Elsevier

Data & Knowledge Engineering

Volume 111, September 2017, Pages 22-38
Data & Knowledge Engineering

Ensuring the canonicity of process models

https://doi.org/10.1016/j.datak.2017.03.010Get rights and content

Abstract

Process models play an important role for specifying requirements of business-related software. However, the usefulness of process models is highly dependent on their quality. Recognizing this, researches have proposed various techniques for the automated quality assurance of process models. A considerable shortcoming of these techniques is the assumption that each activity label consistently refers to a single stream of action. If, however, activities textually describe control flow related aspects such as decisions or conditions, the analysis results of these tools are distorted. Due to the ambiguity that is associated with this misuse of natural language, also humans struggle with drawing valid conclusions from such inconsistently specified activities. In this paper, we therefore introduce the notion of canonicity to prevent the mixing of natural language and modeling language. We identify and formalize non-canonical patterns, which we then use to define automated techniques for detecting and refactoring activities that do not comply with it. We evaluated these techniques by the help of four process model collections from industry, which confirmed the applicability and accuracy of these techniques.

Introduction

Process models are an important means to specify requirements in business-related software development projects [1]. Nevertheless, practitioners often struggle with the definition of fully correct and meaningful models [2]. The reasons for this are manifold. For instance, many modelers in practice have limited modeling experience [3], modeling projects often involve an overwhelming number of models [3], and the work of modelers involved in one project is difficult to coordinate [4]. The implications of incorrect and inconsistent models are severe. In the worst case, they entail wrong design decisions and a considerable increase of the overall development costs [5], [6].

To ensure process model correctness and consistency, researchers proposed several automated analysis techniques.

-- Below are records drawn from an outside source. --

Lemma total_prim {A} (f : W -> A * W) ev : total (prim f ev).
Proof. intros s. unfold prim. destruct (f (world s)). by eexists _, _. Qed.

Lemma total_bind {A B} (m : M W E A) (k : A -> M W E B) : total m -> (forall a, total (k a)) -> total (bind m k).
Proof.
  intros Hm Hk s. destruct (Hm s) as (a & s1 & E1). destruct (Hk a s1) as (b & s2 & E2).
  exists b, s2. unfold bind. by rewrite E1.
Qed.

Lemma total_attempt_os {A} (f : W -> result A errno * W) ev : total (attempt (os (prim f ev))).
Proof.
  intros s. unfold attempt, os, bind, prim, lift. destruct (f (world s)) as [r w]. by eexists _, _.
Qed.

Lemma eventually_total {A} (m : M W E A) : total m -> eventually (fun _ => m).
Proof. intros Hm s. exists 0%nat. intros fuel _. apply Hm. Qed.

Lemma eventually_after {A B} (m : M W E A) (k : A -> nat -> M W E B) :
  total m -> (forall a, eventually (k a)) -> eventually (fun fuel => bind m (fun a => k a fuel)).
Proof.
  intros Hm Hk s. destruct (Hm s) as (a & s1 & E1). destruct (Hk a s1) as [n Hn]. exists n.
  intros fuel Hf. unfold bind. rewrite E1. by apply Hn.
Qed.

Lemma eventually_then {A B} (m : nat -> M W E A) (k : A -> M W E B) :
  eventually m -> (forall a, total (k a)) -> eventually (fun fuel => bind (m fuel) k).
Proof.
  intros Hm Hk s. destruct (Hm s) as [n Hn]. exists n. intros fuel Hf.
  destruct (Hn fuel Hf) as (a & s1 & E1). destruct (Hk a s1) as (b & s2 & E2).
  exists b, s2. unfold bind. by rewrite E1.
Qed.

Lemma total_fstat_trusted f dir : total (fstat_trusted (E := E) f dir).
Proof. apply total_bind; [apply total_attempt_os|]. intros. apply total_ret. Qed.

Lemma total_walk_helper ns f : total (walk_helper (E := E) f ns).
Proof.
  revert f. induction ns as [|n ns IH]; intros f; cbn [walk_helper]; [apply total_ret|].
  destruct (_ || _); [apply total_bind; [apply total_prim|intros; apply total_ret]|]. cbv zeta.
  apply total_bind; [apply total_attempt_os|]. intros r.
  apply total_bind; [apply total_prim|]. intros _. destruct r as [c|e]; [|apply total_ret].
  apply total_bind; [apply total_fstat_trusted|]. intros [|]; [apply IH|].
  apply total_bind; [apply total_prim|intros; apply total_ret].
Qed.

Lemma total_validate_helper_path path : total (validate_helper_path (E := E) path).
Proof.
  unfold validate_helper_path. destruct (negb _); [apply total_ret|]. destruct (_ || _); [apply total_ret|].
  apply total_bind; [apply total_prim|]. intros [_|e]; [|apply total_ret].
  apply total_bind; [apply total_attempt_os|]. intros [f|e]; [|apply total_ret].
  apply total_bind; [apply total_fstat_trusted|]. intros [|]; [apply total_walk_helper|].
  apply total_bind; [apply total_prim|intros; apply total_ret].
Qed.

(** Enough are the readings of the clock and the interruptions before the
    time is up, counted when the clock was first read. *)
Lemma eventually_run_helper `{!PamProgress W} f argv t : t <= 600000 ->
  eventually (fun fuel => run_helper (E := E) fuel f argv t).
Proof.
  intros Ht. unfold run_helper. destruct (t =? 0); [apply eventually_total, total_ret|]. intros s.
  destruct (returns_monotonic_ms (E := E) 0 s) as (start & s1 & Hm & _ & Hstart).
  destruct start as [start|].
  2: { exists 0%nat. intros fuel _. unfold bind. rewrite Hm. by eexists _, _. }
  destruct (Hstart start eq_refl) as [Hend _]. set (d := start + t).
  exists (S (patience d (world s1))). intros fuel Hf. unfold bind at 1. rewrite Hm. clear Hm Hstart.
  cut (returns d (let! r := fork (child_program fuel f argv) in
      match r with
      | Err _ => ret 127
      | Ok pid => let! waited := loop fuel (fun _ : unit => wait_round fuel pid start t) tt in
                  ret (match waited with inl code => code | inr status => exit_of_status status end)
      end : M W E N) s1 (fun _ _ => True)).
  { intros (code & s' & ? & _). by exists code, s'. }
  eapply (returns_bind _ _ _ _ (fun _ _ => True)).
  { apply returns_prim; [apply patience_fork|done]. }
  intros [pid|e] s2 Hs2 _; [|by apply returns_ret]. eapply (returns_bind _ _ _ _ (fun _ _ => True)).
  - apply returns_loop; [|lia]. intros _ s3 Hs3. eapply returns_mono; [apply returns_wait_round; [done|lia|done]|].
    by intros [|] ?.
  - intros. by apply returns_ret.
Qed.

Such techniques can, for instance, check whether a process model contains deadlocks [7], is compliant with expected behavior [8], and meets predefined naming conventions [9]. The shortcoming of these techniques is, however, that they already make assumptions about the way modelers have used natural language to label the process model activities. As a result, these techniques are hardly of any help if the logic of modeling and routing elements is textually described in activity labels. As an example, consider the activity “Consult expert and prepare report” from one of the models we encountered in practice. Apparently, this activity label consists of two separate activities, i.e., “consult expert” and “prepare report”, which are linked using the conjunction “and”. The problem is that the execution semantics between these linked activity parts is not clearly defined. The word “and” might either refer to a parallel or a sequential execution. The specification of the activity as in this example mixes natural language and control structure in a way that is inherently ambiguous. This makes it impossible to draw valid conclusions from formal analysis results and, thus, difficult to develop process-related systems that are in line with the specification.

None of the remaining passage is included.